The issue of women’s rights was not only around voting. It included issues around women’s sexuality, safety, and having the same worth as men. For instance, although the French Revolution didn’t give women the right to vote, there were women actively involved in these revolutions who challenged the position of women in society. A year before Marie Antoinette was beheaded, Britain’s Mary Wollstonecraft published A Vindication of the Rights of Women. One of the themes of her book linked the ending of class distinctions with the need for women to be educated in the same way as men, for the good of society as a whole.

As this 1835 quote from the Boston Female Moral Reform Society shows, ideas around women’s rights did come over to America.
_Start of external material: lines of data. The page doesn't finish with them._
(** * Activation-code wizard: a model of Monday-CRM.py and Backup.py

    The development embeds the pure helpers (product-name mapping, sort
    key), the priority sort and the orchestration function
    [process_activation_request] of both source files, and proves the
    properties the specification states about them.

    Conventions.
    - Python [str] values are modelled as [string]; the model covers titles
      and names made of ASCII characters (code points below 128), which is
      where the character classes below agree with Python's [re] module and
      [str.isdigit].
    - Python dictionaries are [gmap]s with string keys.
    - Every remote call is answered by a scripted reply ([Remote] below), and
      every run records the remote calls it issues in a trace. *)

From Stdlib Require Import String Ascii List ZArith Lia Bool DecimalString.
From stdpp Require Import gmap strings list.

Open Scope string_scope.
Open Scope list_scope.

(* ===================================================================== *)
(** ** Python string primitives *)
(* ===================================================================== *)

Module PyStr.

Definition code (c : ascii) : nat := nat_of_ascii c.

Definition in_range (lo hi : nat) (c : ascii) : bool :=
  (lo <=? code c)%nat && (code c <=? hi)%nat.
During this time, there was a strong movement of women wanting to end the double standard around sexuality, where a “fallen woman” was scorned and ruined for life while the man involved got off scot-free.

“Woman has erected a standard, and laid down the principle, that man shall not trample her rights, and on the honor of her sex with impunity. She has undertaken to banish licentious men from all virtuous society.”

Then, in July of 1848 (it was a heck of a year), the Seneca Falls Convention was put together by the American feminists Elizabeth Cady Stanton and Lucretia Mott. (Mott was also a well-known abolitionist.) Out of the Convention came the Declaration of Sentiments. Modeled on the American Declaration of Independence, it called out a list of injustices against women, including their lack of property rights, education, and the right to vote.

It is this idea of social roles and expectations being broken down by political movements that has Throwell going on about “social anarchy and “political licentiousness.” In a piece for The Age of Revolutions, the historian Tom Cutterham describes this fear as being present in the very founding of America.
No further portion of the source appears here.